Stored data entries
_ _ _ _
(** * GLOVE: shader program linkage, binding assembly and resource lifetime

    A shallow embedding of [GLES/source/resources/shaderProgram.cpp] and of
    [resourceManager.cpp] (class [ShaderProgram] and class [ResourceManager]),
    with the properties of the specification stated and settled over it.

    Conventions of the embedding.
    - A C++ object that is shared through pointers lives in a heap, a finite
      map from addresses to records; [nullptr] is [None].
    - Fixed width integers are [Z] with the wrap-around written out.
    - Calls into Vulkan and into collaborators whose code is not part of
      these two files are recorded as events of a trace, in program order.
    - [assert] follows the C rule: it aborts unless the build defines
      [NDEBUG]; a use of an invalid pointer is [Undefined]. *)

From stdpp Require Import gmap list.
From Stdlib Require Import ZArith Lia Sorted.
Local Open Scope Z_scope.

(** ** Machine integers *)

Definition wrap (bits : Z) (z : Z) : Z := z mod 2 ^ bits.
Definition uint8  (z : Z) : Z := wrap 8 z.
Definition uint16 (z : Z) : Z := wrap 16 z.
Definition uint32 (z : Z) : Z := wrap 32 z.
Definition uint64 (z : Z) : Z := wrap 64 z.

(** [int32_t] and [GLsizei]: two's complement. *)
Definition int32 (z : Z) : Z :=
  let u := uint32 z in if u <? 2 ^ 31 then u else u - 2 ^ 32.

Abbreviation ptr := positive (only parsing).
Abbreviation VkHandle := Z (only parsing).
Definition VK_NULL_HANDLE : Z := 0.

(** ** Outcomes of a call *)

Inductive result (A : Type) : Type :=
| Ok (a : A)
| AssertionFailed
| Undefined.
Arguments Ok {A} a.
Arguments AssertionFailed {A}.
Arguments Undefined {A}.

#[global] Instance result_ret : MRet result := fun A a => Ok a.
#[global] Instance result_bind : MBind result := fun A B k m =>
  match m with
  | Ok a => k a
  | AssertionFailed => AssertionFailed
  | Undefined => Undefined
  end.

(** Dereferencing: a pointer that is null or dangling has no defined use. *)
Definition deref {A} (o : option A) : result A :=
  match o with Some a => Ok a | None => Undefined end.

(** ** Build configuration

    The macros below come from the build and from headers that are not part
    of the two translation units; they are parameters of the model. *)

Record BuildConfig := mkBuildConfig {
  NDEBUG : bool;
  GLOVE_DUMP_INPUT_SHADER_REFLECTION : bool;
  GLOVE_SAVE_SHADER_SOURCES_TO_FILES : bool;
  GLOVE_SAVE_SPIRV_BINARY_TO_FILES : bool;
  GLOVE_SAVE_SPIRV_TEXT_TO_FILE : bool;
  GLOVE_DUMP_PROCESSED_SHADER_SOURCE : bool;
  GLOVE_DUMP_VULKAN_SHADER_REFLECTION : bool;
  GLOVE_DUMP_SPIRV_SHADER_SOURCE : bool;
  GLOVE_MAX_VERTEX_ATTRIBS : Z;
  GLOVE_MAX_VERTEX_UNIFORM_VECTORS : Z;
  GLOVE_MAX_FRAGMENT_UNIFORM_VECTORS : Z
}.

(** [assert(b)] *)
Definition assert_ (cfg : BuildConfig) (b : bool) : result unit :=
  if NDEBUG cfg || b then Ok tt else AssertionFailed.

(** ** Reference counted objects *)

(** Modelled from the spec: class [refObject] (Bind, Unbind, GetRefCount,
    FreeForDeletion) is declared in a header outside the two files.  The
    spec gives every shared resource a count of active bindings and frees it
    only when a delete was requested and the count is zero. *)
Record refObject := mkRefObject {
  mRefCount : N;
  mMarkForDeletion : bool
}.

Definition ref_Bind (r : refObject) : refObject :=
  mkRefObject (N.succ (mRefCount r)) (mMarkForDeletion r).
Definition ref_Unbind (r : refObject) : refObject :=
  mkRefObject (N.pred (mRefCount r)) (mMarkForDeletion r).
Definition ref_FreeForDeletion (r : refObject) : bool :=
  mMarkForDeletion r && (mRefCount r =? 0)%N.

(** ** Shader objects *)

Inductive shader_type_t := SHADER_TYPE_INVALID | SHADER_TYPE_VERTEX | SHADER_TYPE_FRAGMENT.

#[global] Instance shader_type_eq_dec : EqDecision shader_type_t.
Proof. solve_decision. Defined.

(** Modelled from the spec: class [Shader] (one compiled stage, its SPIR-V
    words, its native module, its reference count) is outside the two files. *)
Record Shader := mkShader {
  sh_ref : refObject;
  sh_type : shader_type_t;
  sh_compiled : bool;
  sh_spv : list Z;
  sh_module : VkHandle
}.

Definition Shader_Bind (s : Shader) : Shader :=
  mkShader (ref_Bind (sh_ref s)) (sh_type s) (sh_compiled s) (sh_spv s) (sh_module s).
Definition Shader_Unbind (s : Shader) : Shader :=
  mkShader (ref_Unbind (sh_ref s)) (sh_type s) (sh_compiled s) (sh_spv s) (sh_module s).
Definition Shader_GetRefCount (s : Shader) : N := mRefCount (sh_ref s).
Definition Shader_FreeForDeletion (s : Shader) : bool := ref_FreeForDeletion (sh_ref s).
Definition Shader_SetSPV (w : list Z) (s : Shader) : Shader :=
  mkShader (sh_ref s) (sh_type s) (sh_compiled s) w (sh_module s).
Definition Shader_SetModule (m : VkHandle) (s : Shader) : Shader :=
  mkShader (sh_ref s) (sh_type s) (sh_compiled s) (sh_spv s) m.

(** ** Reflection data and the shader resource interface *)

Record attribute := mkAttribute {
  a_location : Z;            (* uint32_t *)
  a_type : Z                 (* GLenum *)
}.

Record uniform := mkUniform {
  u_type : Z;                (* GLenum *)
  u_arraySize : Z;           (* int32_t *)
  u_blockIndex : Z;          (* uint32_t *)
  u_clientData : list Z      (* the cells of the CPU side shadow copy *)
}.

Record uniformBlock := mkUniformBlock {
  ub_binding : Z;            (* uint32_t *)
  ub_stage : Z;              (* mask of shader_type_t *)
  ub_isOpaque : bool;
  ub_bufferObject : VkHandle (* buffer of the uniform buffer object, if any *)
}.

#[global] Instance attribute_eq_dec : EqDecision attribute.
Proof. solve_decision. Defined.
#[global] Instance uniform_eq_dec : EqDecision uniform.
Proof. solve_decision. Defined.
#[global] Instance uniformBlock_eq_dec : EqDecision uniformBlock.
Proof. solve_decision. Defined.

(** What the compiler's reflection holds after a stage of its work. *)
Record ShaderReflection := mkShaderReflection {
  refl_attributes : list attribute;
  refl_uniforms : list uniform;
  refl_blocks : list uniformBlock
}.

(** Modelled from the spec: class [ShaderResourceInterface] is outside the
    two files.  It holds the ordered live attributes, live uniforms and
    uniform blocks built from the compiler's reflection; a rebuild replaces
    them from scratch. *)
Record ShaderResourceInterface := mkSRI {
  sri_attributes : list attribute;
  sri_uniforms : list uniform;
  sri_blocks : list uniformBlock;
  sri_reflectionSize : Z
}.

Definition sri_empty : ShaderResourceInterface := mkSRI [] [] [] 0.

Definition GetLiveAttributes (i : ShaderResourceInterface) : Z :=
  Z.of_nat (length (sri_attributes i)).
Definition GetLiveUniforms (i : ShaderResourceInterface) : Z :=
  Z.of_nat (length (sri_uniforms i)).
Definition GetLiveUniformBlocks (i : ShaderResourceInterface) : Z :=
  Z.of_nat (length (sri_blocks i)).

Definition sri_uniform (i : ShaderResourceInterface) (k : Z) : result uniform :=
  if k <? 0 then Undefined else deref (sri_uniforms i !! Z.to_nat k).
Definition sri_block (i : ShaderResourceInterface) (k : Z) : result uniformBlock :=
  if k <? 0 then Undefined else deref (sri_blocks i !! Z.to_nat k).

Definition GetUniformArraySize (i : ShaderResourceInterface) (k : Z) : result Z :=
  u ← sri_uniform i k; mret (u_arraySize u).

(** [UpdateAttributeInterface] followed by [SetReflectionSize]. *)
Definition sri_UpdateAttributeInterface (r : ShaderReflection) (size : Z)
    (i : ShaderResourceInterface) : ShaderResourceInterface :=
  mkSRI (refl_attributes r) (sri_uniforms i) (sri_blocks i) size.

(** [CreateInterface]. *)
Definition sri_CreateInterface (r : ShaderReflection)
    (i : ShaderResourceInterface) : ShaderResourceInterface :=
  mkSRI (refl_attributes r) (refl_uniforms r) (refl_blocks r) (sri_reflectionSize i).

(** ** Native objects and the trace of external calls *)

Inductive VkDescriptorType :=
| VK_DESCRIPTOR_TYPE_COMBINED_IMAGE_SAMPLER
| VK_DESCRIPTOR_TYPE_UNIFORM_BUFFER.

#[global] Instance VkDescriptorType_eq_dec : EqDecision VkDescriptorType.
Proof. solve_decision. Defined.

Definition VK_SHADER_STAGE_VERTEX_BIT : Z := 1.
Definition VK_SHADER_STAGE_FRAGMENT_BIT : Z := 16.
Definition VK_SHADER_STAGE_ALL : Z := 2147483647.

(** The enumerators of [shader_type_t] as the masks of a block's stages. *)
Definition shader_type_code (t : shader_type_t) : Z :=
  match t with
  | SHADER_TYPE_INVALID => 0
  | SHADER_TYPE_VERTEX => 1
  | SHADER_TYPE_FRAGMENT => 2
  end.

Record VkDescriptorSetLayoutBinding := mkLayoutBinding {
  lb_binding : Z;
  lb_descriptorType : VkDescriptorType;
  lb_descriptorCount : Z;
  lb_stageFlags : Z
}.

Record VkDescriptorPoolSize := mkPoolSize {
  ps_type : VkDescriptorType;
  ps_descriptorCount : Z
}.

(** One image descriptor; [di_texture] is the texture object whose sampler,
    layout and view were read into it, and no object for an entry that is
    still zero filled. *)
Record VkDescriptorImageInfo := mkImageInfo {
  di_texture : option ptr;
  di_sampler : VkHandle;
  di_imageLayout : Z;
  di_imageView : VkHandle
}.

Inductive WritePayload :=
| ImageInfo (first : Z) (infos : list VkDescriptorImageInfo)
| BufferInfo (buffer : VkHandle).

Record VkWriteDescriptorSet := mkWrite {
  wr_dstSet : VkHandle;
  wr_dstBinding : Z;
  wr_descriptorType : VkDescriptorType;
  wr_descriptorCount : Z;
  wr_payload : WritePayload
}.

Inductive Event :=
(* Vulkan *)
| vkDestroyPipelineLayout (layout : VkHandle)
| vkDestroyDescriptorSetLayout (layout : VkHandle)
| vkFreeDescriptorSets (pool set : VkHandle)
| vkDestroyDescriptorPool (pool : VkHandle)
| vkCreateDescriptorSetLayout (bindings : list VkDescriptorSetLayoutBinding)
| vkCreatePipelineLayout (setLayout : VkHandle)
| vkCreateDescriptorPool (sizes : list VkDescriptorPoolSize)
| vkAllocateDescriptorSets (pool layout : VkHandle)
| vkUpdateDescriptorSets (writes : list VkWriteDescriptorSet)
(* pipeline cache wrapper *)
| PipelineCache_Create (data : list Z) (size : Z)
| PipelineCache_GetData
| PipelineCache_Release
(* shader compiler *)
| Compiler_EnablePrintReflection (version : Z)
| Compiler_ValidateProgram
| Compiler_EnableSaveSourceToFiles
| Compiler_EnableSaveBinaryToFiles
| Compiler_EnableSaveSpvTextToFile
| Compiler_EnablePrintConvertedShader
| Compiler_EnablePrintSpv
| Compiler_PrepareReflection
| Compiler_PreprocessShader (type : shader_type_t) (isYInverted : bool)
| Compiler_LinkProgram
| Compiler_PrintUniformReflection
| Compiler_SerializeReflection
| Compiler_DeserializeReflection
(* cache manager *)
| CacheManager_CacheVBO (buffer : ptr)
| CacheManager_CacheTexture (texture : ptr)
(* uniform buffers *)
| Interface_UpdateUniformBufferData.

#[global] Instance VkDescriptorSetLayoutBinding_eq_dec : EqDecision VkDescriptorSetLayoutBinding.
Proof. solve_decision. Defined.
#[global] Instance VkDescriptorPoolSize_eq_dec : EqDecision VkDescriptorPoolSize.
Proof. solve_decision. Defined.
#[global] Instance VkDescriptorImageInfo_eq_dec : EqDecision VkDescriptorImageInfo.
Proof. solve_decision. Defined.
#[global] Instance WritePayload_eq_dec : EqDecision WritePayload.
Proof. solve_decision. Defined.
#[global] Instance VkWriteDescriptorSet_eq_dec : EqDecision VkWriteDescriptorSet.
Proof. solve_decision. Defined.
#[global] Instance Event_eq_dec : EqDecision Event.
Proof. solve_decision. Defined.

Definition ESSL_VERSION_100 : Z := 100.
Definition ESSL_VERSION_400 : Z := 400.

(** Which events are calls that make the compiler compile or link. *)
Definition is_compiler_call (e : Event) : bool :=
  match e with
  | Compiler_EnablePrintReflection _ | Compiler_ValidateProgram
  | Compiler_EnableSaveSourceToFiles | Compiler_EnableSaveBinaryToFiles
  | Compiler_EnableSaveSpvTextToFile | Compiler_EnablePrintConvertedShader
  | Compiler_EnablePrintSpv | Compiler_PrepareReflection
  | Compiler_PreprocessShader _ _ | Compiler_LinkProgram
  | Compiler_PrintUniformReflection => true
  | _ => false
  end.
_ _ _ _
- _What you will do_
Check the records above and copy each line that has the string "only".

- _Result of the exercise_
Abbreviation ptr := positive (only parsing).
Abbreviation VkHandle := Z (only parsing).
    only when a delete was requested and the count is zero. *)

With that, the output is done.